- [Activity]
Reproduce the first line of the entries that follow and each later line, word for word, ending with the one containing "changes nothing when".

::: Provided material

(** X10.  Edge cases of the overlay.  It throws (a [TypeError]) when the
    active value is [undefined] or [null], and when the shadow value is
    [undefined] or [null] while the active object has a property.  It
    changes nothing when the active object has no property, whatever the
    shadow value is.  When it throws in the callback of line 226, the
    promise that [resolve] returned is rejected and neither a module record
    nor an object changes. *)
Theorem performPartialMock_edge_cases :
  (∀ part w, performPartialMock VUndef part w = None
             ∧ performPartialMock VNull part w = None)
  ∧ (∀ o ob part w,
       objects w !! o = Some ob → props ob ≠ [] →
       part = VUndef ∨ part = VNull →
       performPartialMock (VObj o) part w = None)
  ∧ (∀ o ob part w,
       objects w !! o = Some ob → props ob = [] →
       performPartialMock (VObj o) part w = Some w)
  ∧ (∀ cell tgt v w pr,
       promises w !! tgt = Some pr → settled pr = None →
       performPartialMock v (default VUndef (cells w !! cell)) w = None →
       let w' := run_job (RThen (CbOverlay cell) tgt, Fulfilled v) w in
       outcome_of w' (VPromise tgt) = Some (Rejected (VErr "TypeError"))
       ∧ modules w' = modules w ∧ objects w' = objects w).
Proof.
  split; [done|]. split; [|split].
  - intros o ob part w Hob Hne Hpart. unfold performPartialMock, own_keys. rewrite Hob.
    simpl. destruct (props ob) as [|[k v] ps]; [done|].
    rewrite fmap_cons, overlay_keys_cons. by destruct Hpart as [-> | ->].
  - intros o ob part w Hob Hnil. unfold performPartialMock, own_keys.
    by rewrite Hob, Hnil.
  - intros cell tgt v w pr Ht Hs Hfail. simpl. rewrite Hfail.
    split; [by eapply settle_pending|].
    destruct (settle_frame tgt (Rejected (VErr "TypeError")) w) as (Hm & _).
    split; [exact Hm|]. unfold settle. by repeat case_match.
Qed.

Lemma performPartialMock_edge_witness :
  performPartialMock (VObj 0) VNull
    (world_init (mkOptions [] []) [mkObject false [("get_x", VFun 1)]]) = None.
Proof.
  destruct performPartialMock_edge_cases as (_ & H & _).
  apply (H 0 (mkObject false [("get_x", VFun 1)])).
  - reflexivity.
  - discriminate.
  - by right.
Defined.

(** ** The text of the dependency graph *)

Lemma name_le_trans : Transitive name_le.
Proof. intros a b c. unfold name_le. apply transitivity. Qed.

Lemma name_le_total : Total name_le.
Proof. intros a b. unfold name_le. apply total, _. Qed.

Lemma sortBy_name_sorted (ms : list Module) : StronglySorted name_le (sortBy_name ms).
Proof.
  apply (@StronglySorted_merge_sort Module name_le name_le_dec name_le_trans name_le_total).
Qed.

Lemma sortBy_name_perm (ms : list Module) : sortBy_name ms ≡ₚ ms.
Proof. apply merge_sort_Permutation. Qed.

(** Sorting lists with the same records gives the same list, when no two
    of the records share a name. *)
Lemma sortBy_name_canonical (ms ms' : list Module) :
  ms ≡ₚ ms' → NoDup (name <$> ms) → sortBy_name ms = sortBy_name ms'.
Proof.
  intros Hp Hnd. apply (StronglySorted_unique_strong name_le).
  - intros x1 x2 H1 H2 H12 H21.
    assert (Hn : name x1 = name x2) by (by apply (anti_symm String.le)).
    rewrite sortBy_name_perm in H1. rewrite sortBy_name_perm, <- Hp in H2.
    apply list_elem_of_lookup in H1 as [i1 H1]. apply list_elem_of_lookup in H2 as [i2 H2].
    assert (i1 = i2).
    { eapply NoDup_lookup; [exact Hnd| |]; rewrite list_lookup_fmap.
      - by rewrite H1.
      - by rewrite H2, Hn. }
    congruence.
  - apply sortBy_name_sorted.
  - apply sortBy_name_sorted.
  - by rewrite !sortBy_name_perm.
Qed.



(** X11.  The text of the graph depends only on which modules are
    registered, not on the order of their registration: two containers
    whose registered records are the same up to order, no two of them
    sharing a name, give [fs.writeFile] the same arguments. *)
Theorem graph_text_canonical (path : string) (ignoreList : option (list string))
    (w w' : world) :
  registered_modules w ≡ₚ registered_modules w' →
  NoDup (name <$> registered_modules w) →
  saveGraphToFile path ignoreList w = saveGraphToFile path ignoreList w'.
Proof.
  intros Hp Hnd. unfold saveGraphToFile, dotGraphSource.
  by rewrite (sortBy_name_canonical _ _ Hp Hnd).
Qed.


Lemma graph_text_canonical_witness :
  saveGraphToFile "di.dot" (Some ["z"]) (graph_world "a" "b")
  = saveGraphToFile "di.dot" (Some ["z"]) (graph_world "b" "a").
Proof.
  apply graph_text_canonical.
  - vm_compute. reflexivity.
  - apply (bool_decide_unpack _). vm_compute. exact I.
Defined.
Lemma init_db_spec stocks w s :
  data_fetch.init_db stocks w s = (inr tt, set_db (created stocks (db s)) s).
Proof.
  unfold data_fetch.init_db, created. revert s.
  induction stocks as [|x stocks IH]; intros s; simpl.
  - by rewrite set_db_same.
  - unfold bind, create_table_if_not_exists at 1.
    destruct (db s !! x); rewrite IH; [done|]. by destruct s.
Qed.

Lemma created_lookup stocks d x :
  created stocks d !! x
  = if decide (x ∈ stocks) then Some (default [] (d !! x)) else d !! x.
Proof.
  unfold created. revert d.
  induction stocks as [|y stocks IH]; intros d; cbn [fold_left].
  - case_decide as Hin; [by apply elem_of_nil in Hin | done].
  - rewrite IH. clear IH.
    assert (forall d' : gmap string (list row),
              d' = match d !! y with Some _ => d | None => <[y := []]> d end ->
              (x = y -> default [] (d' !! x) = default [] (d !! x)) /\
              (x = y -> is_Some (d' !! x)) /\
              (x <> y -> d' !! x = d !! x)) as Hstep.
    { intros d' ->. destruct (d !! y) eqn:Hy.
      - split; [done|]. split; [|done]. intros ->. by rewrite Hy.
      - split; [|split].
        + intros ->. by rewrite lookup_insert_eq, Hy.
        + intros ->. by rewrite lookup_insert_eq.
        + intros Hne. by rewrite lookup_insert_ne. }
    destruct (Hstep _ eq_refl) as (Heq & Hsome & Hne).
    destruct (decide (x = y)) as [Hxy|Hxy].
    + rewrite (decide_True (P := x ∈ y :: stocks)) by (subst; by left).
      case_decide; [by rewrite Heq|].
      destruct (Hsome Hxy) as [t Ht]. rewrite Ht. f_equal.
      specialize (Heq Hxy). by rewrite Ht in Heq.
    + rewrite (Hne Hxy).
      repeat case_decide; try done; exfalso.
      * match goal with
        | H : ~ (x ∈ stocks), H' : x ∈ y :: stocks |- _ =>
            apply elem_of_cons in H' as [?|?]; done
        | H : x ∈ stocks, H' : ~ (x ∈ y :: stocks) |- _ => apply H'; by right
        end.
      * match goal with
        | H : ~ (x ∈ stocks), H' : x ∈ y :: stocks |- _ =>
            apply elem_of_cons in H' as [?|?]; done
        | H : x ∈ stocks, H' : ~ (x ∈ y :: stocks) |- _ => apply H'; by right
        end.
Qed.

(** ** One turn of the loop of [main] *)

Lemma process_no_frame stock w s :
  (fetched w stock).1 = None ->
  data_fetch.process stock w s
  = (inr tt, add_log s ((fetched w stock).2 ++ [(WARNING, No_data_to_insert_for stock)])).
Proof.
  intros Hf. unfold data_fetch.process.
  rewrite (bind_returns _ _ _ _ _ _ (fetch_stock_data_spec w s stock)), Hf.
  unfold logging. by rewrite add_log_add_log.
Qed.

(** A frame that reaches [insert_data] has a line, so the turn ends in
    the insert: [main] of [data_fetch.py] logs no inserted count. *)
Lemma process_frame stock w s df :
  (fetched w stock).1 = Some df ->
  data_fetch.process stock w s =
    match insert_error w stock with
    | Some e => (inl e, s)
    | None =>
        match db s !! stock with
        | None => (inl (OperationalError ("no such table: " +:+ stock)), s)
        | Some t => (inl timestamp_not_supported, s)
        end
    end.
Proof.
  intros Hf. unfold data_fetch.process.
  rewrite (bind_returns _ _ _ _ _ _ (fetch_stock_data_spec w s stock)), Hf.
  destruct (fetched_some _ _ _ Hf) as (fr & _ & _ & _ & Hne & ->).
  rewrite add_log_nil.
  destruct df as [|b df]; [done|].
  unfold bind. rewrite insert_data_spec.
  destruct (insert_error w stock); [done|].
  by destruct (db s !! stock).
Qed.

Lemma process_frame_raises stock w s df :
  (fetched w stock).1 = Some df ->
  exists e, data_fetch.process stock w s = (inl e, s).
Proof.
  intros Hf. rewrite (process_frame _ _ _ _ Hf).
  destruct (insert_error w stock); [by eexists|].
  destruct (db s !! stock); by eexists.
Qed.

Lemma process_v1_no_frame names stock w s :
  (fetched_v1 names w stock).1 = None ->
  data_fetch_v1.process names stock w s
  = (inr tt, add_log s ((fetched_v1 names w stock).2
                        ++ [(WARNING, No_data_to_insert_for stock)])).
Proof.
  intros Hf. unfold data_fetch_v1.process.
  rewrite (bind_returns _ _ _ _ _ _ (fetch_stock_data_v1_spec names w s stock)), Hf.
  unfold logging. by rewrite add_log_add_log.
Qed.

(** ** [update_readme] *)

Section readme.

(** How a script turns the rows of a symbol into a chunk. *)
Variable render : string -> list row -> chunk.

Definition section_chunks (d : gmap string (list row)) (stock : string) : list chunk :=
  match d !! stock with
  | Some t =>
      match Sqlite.select_recent 2 t with
      | [] => []
      | rows => [render stock rows]
      end
  | None => []
  end.

Definition section_errors (d : gmap string (list row)) (stock : string)
  : list (level * message) :=
  match d !! stock with
  | Some _ => []
  | None => [(ERROR, Error_updating_README_for stock
                       (DatabaseError ("no such table: " +:+ stock)))]
  end.

(** One turn of the loop, for either script. *)
Definition turn (stock : string) : M unit :=
  try_except
    (df <- read_sql_query stock 2 ;;
     match df with
     | [] => ret tt
     | _ :: _ => write (render stock df)
     end)
    (fun e => logging ERROR (Error_updating_README_for stock e)).

Lemma turn_spec stock w s cs :
  readme s = Some cs ->
  turn stock w s
  = (inr tt, {| db := db s;
                log := log s ++ section_errors (db s) stock;
                readme := Some (cs ++ section_chunks (db s) stock) |}).
Proof.
  intros Hr. unfold turn, try_except, bind, read_sql_query, section_errors,
    section_chunks.
  destruct s as [d lg rd]. simpl in *. subst rd.
  destruct (d !! stock) as [t|]; [|by rewrite app_nil_r].
  destruct (Sqlite.select_recent 2 t) as [|r rows]; simpl.
  - by rewrite !app_nil_r.
  - unfold write. simpl. by rewrite app_nil_r.
Qed.

Lemma turns_spec stocks w s cs :
  readme s = Some cs ->
  for_each stocks turn w s
  = (inr tt, {| db := db s;
                log := log s ++ flat_map (section_errors (db s)) stocks;
                readme := Some (cs ++ flat_map (section_chunks (db s)) stocks) |}).
Proof.
  revert s cs. induction stocks as [|x stocks IH]; intros s cs Hr; simpl.
  - destruct s. simpl in *. subst. by rewrite !app_nil_r.
  - rewrite (bind_returns _ _ _ _ _ _ (turn_spec x w s cs Hr)).
    rewrite (IH _ (cs ++ section_chunks (db s) x)) by done.
    simpl. by rewrite <- !app_assoc.
Qed.

Lemma section_chunks_section_of d stock c :
  (forall x rows, section_of (render x rows) = Some x) ->
  c ∈ section_chunks d stock -> section_of c = Some stock.
Proof.
  intros Hrender. unfold section_chunks.
  destruct (d !! stock) as [t|]; [|by intros ?%elem_of_nil].
  destruct (Sqlite.select_recent 2 t); [by intros ?%elem_of_nil|].
  by intros ->%list_elem_of_singleton.
Qed.

End readme.

(** The README after [update_readme] and what it logged. *)
Definition snapshot (render : string -> list row -> chunk) (stocks : list string)
    (w : world) (s : state) : state :=
  {| db := db s;
     log := log s ++ flat_map (section_errors (db s)) stocks;
     readme := Some ([Title; Last_updated (clock w)]
                     ++ flat_map (section_chunks render (db s)) stocks) |}.

Definition html (stock : string) (df : list row) : chunk :=
  Html_section stock (map (fun r => (datetime r, close r, volume r)) df).

Lemma update_readme_spec stocks w s :
  data_fetch.update_readme stocks w s = (inr tt, snapshot Markdown_section stocks w s).
Proof.
  unfold data_fetch.update_readme, snapshot.
  change data_fetch.readme_section with (turn Markdown_section).
  unfold bind at 1. simpl. unfold bind at 1. simpl. unfold bind at 1. simpl.
  unfold bind at 1. simpl.
  by rewrite (turns_spec Markdown_section stocks w _ [Title; Last_updated (clock w)]).
Qed.

Lemma update_readme_v1_spec stocks w s :
  data_fetch_v1.update_readme stocks w s = (inr tt, snapshot html stocks w s).
Proof.
  unfold data_fetch_v1.update_readme, snapshot.
  change data_fetch_v1.readme_section with (turn html).
  unfold bind at 1. simpl. unfold bind at 1. simpl. unfold bind at 1. simpl.
  unfold bind at 1. simpl.
  by rewrite (turns_spec html stocks w _ [Title; Last_updated (clock w)]).
Qed.

(* ================================================================== *)
(** * Concrete runs *)
(* ================================================================== *)

(** A minute of 5 January 2024. *)
Definition at_time (h m : Z) : pydatetime := mk_datetime 2024 1 5 h m 0 0.

Definition bar_at (h m : Z) (price : float) (vol : Z) : bar :=
  mk_bar (at_time h m) price price price price vol.

(** A database that holds the given table for INFY.NS and nothing else. *)
Definition only_infy (t : list row) : state :=
  {| db := {[ "INFY.NS" := t ]}; log := []; readme := None |}.

(** The provider answers every symbol with [answer]. *)
Definition steady (now : pydatetime) (answer : exn + DataFrame) : world :=
  {| download := fun _ => answer; clock := now; insert_error := fun _ => None |}.

(** Batches at 10:00, 10:01 and then 10:01, 10:02 into an empty
    INFY.NS table: three rows in [data_fetch_v1.py], a
    [ProgrammingError] and no row in [data_fetch.py]. *)
Lemma insert_data_idempotent_witness :
  db (exec (data_fetch_v1.insert_data "INFY.NS"
              [bar_at 10 1 101.5 20; bar_at 10 2 102.5 30]) (quiet (at_time 10 7))
        (exec (data_fetch_v1.insert_data "INFY.NS"
                 [bar_at 10 0 100.5 10; bar_at 10 1 101.5 20]) (quiet (at_time 10 7))
           (only_infy []))) !! "INFY.NS"
  = Some ([] ++ [to_record (bar_at 10 0 100.5 10); to_record (bar_at 10 1 101.5 20);
                 to_record (bar_at 10 2 102.5 30)])
  /\
  data_fetch.insert_data "INFY.NS" [bar_at 10 0 100.5 10; bar_at 10 1 101.5 20]
    (quiet (at_time 10 7)) (only_infy [])
  = (inl (ProgrammingError "Error binding parameter 1: type 'Timestamp' is not supported"),
     only_infy [])
  /\
  db (exec (data_fetch.insert_data "INFY.NS"
              [bar_at 10 1 101.5 20; bar_at 10 2 102.5 30]) (quiet (at_time 10 7))
        (exec (data_fetch.insert_data "INFY.NS"
                 [bar_at 10 0 100.5 10; bar_at 10 1 101.5 20]) (quiet (at_time 10 7))
           (only_infy []))) !! "INFY.NS"
  = Some [].
Proof.
  destruct insert_data_idempotent as (_ & Hv1 & Hraise & Hv0).
  split; [|split].
  - apply Hv1.
    + reflexivity.
    + reflexivity.
    + reflexivity.
    + refine (bool_decide_unpack (NoDup _) _). vm_compute. exact I.
    + intros b _. reflexivity.
  - apply (Hraise _ _ _ []); reflexivity.
  - apply Hv0. reflexivity.
Defined.

(** The stored close of 100.5 survives an incoming 999.0 for the same
    minute. *)
Lemma insert_data_first_write_wins_witness :
  let s := only_infy [to_record (bar_at 10 0 100.5 10)] in
  let b := bar_at 10 0 999.0 77 in
  db (exec (data_fetch.insert_data "INFY.NS" [b]) (quiet (at_time 10 7)) s) = db s /\
  db (exec (data_fetch_v1.insert_data "INFY.NS" [b]) (quiet (at_time 10 7)) s) = db s /\
  db (exec (data_fetch.insert_data "INFY.NS" [b]) (quiet (at_time 10 7)) s) !! "INFY.NS"
  = Some [to_record (bar_at 10 0 100.5 10)] /\
  db (exec (data_fetch_v1.insert_data "INFY.NS" [b]) (quiet (at_time 10 7)) s) !! "INFY.NS"
  = Some [to_record (bar_at 10 0 100.5 10)].
Proof.
  apply (insert_data_first_write_wins _ _ _ _ (to_record (bar_at 10 0 100.5 10))).
  - reflexivity.
  - apply list_elem_of_singleton. reflexivity.
  - reflexivity.
Defined.

(* ================================================================== *)
(** * data_fetch_v1.py: the window and the unbound name *)
(* ================================================================== *)

(** The window lines of [fetch_stock_data], as they would run with
    [timedelta] bound: [(start_time, end_time)]. *)
Definition aligned_window (now : pydatetime) : exn + (pydatetime * pydatetime) :=
  let end_time := replace_minute now (minute now / 15 * 15) in
  match sub_minutes end_time 15 with
  | inl e => inl e
  | inr start_time => inr (start_time, end_time)
  end.

Lemma timedelta_not_bound :
  existsb (String.eqb "timedelta") data_fetch_v1.module_names = false.
Proof. reflexivity. Qed.

Lemma fetched_v1_nothing w stock :
  (fetched_v1 data_fetch_v1.module_names w stock).1 = None.
Proof.
  unfold fetched_v1. rewrite timedelta_not_bound.
  destruct (download w stock) as [e|df]; [done|].
  destruct (empty df); [done|]. by destruct (has_Datetime df).
Qed.

Lemma fetched_v1_name_error w stock df :
  download w stock = inr df -> empty df = false -> has_Datetime df = true ->
  (fetched_v1 data_fetch_v1.module_names w stock).2
  = [(ERROR, Error_fetching_data_for stock (NameError "timedelta"))].
Proof.
  intros Hd He Hc. unfold fetched_v1.
  by rewrite timedelta_not_bound, Hd, He, Hc.
Qed.

(** With the name bound the function would return the bars of the
    half-open window. *)
Lemma fetched_v1_with_timedelta names w stock df start_time end_time :
  existsb (String.eqb "timedelta") names = true ->
  download w stock = inr df -> empty df = false -> has_Datetime df = true ->
  aligned_window (clock w) = inr (start_time, end_time) ->
  fetched_v1 names w stock
  = (Some (filter (fun b => dt_le start_time (Datetime b)
                            && dt_lt (Datetime b) end_time) (records df)), []).
Proof.
  intros Hn Hd He Hc. unfold fetched_v1, aligned_window.
  rewrite Hn, Hd, He, Hc.
  destruct (sub_minutes _ 15) as [e|st]; [done|]. by intros [= <- <-].
Qed.

Lemma aligned_window_10_07 :
  aligned_window (at_time 10 7) = inr (at_time 9 45, at_time 10 0).
Proof. reflexivity. Qed.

::::::

- [Completed exercise]
(** X10.  Edge cases of the overlay.  It throws (a [TypeError]) when the
    active value is [undefined] or [null], and when the shadow value is
    [undefined] or [null] while the active object has a property.  It
    changes nothing when the active object has no property, whatever the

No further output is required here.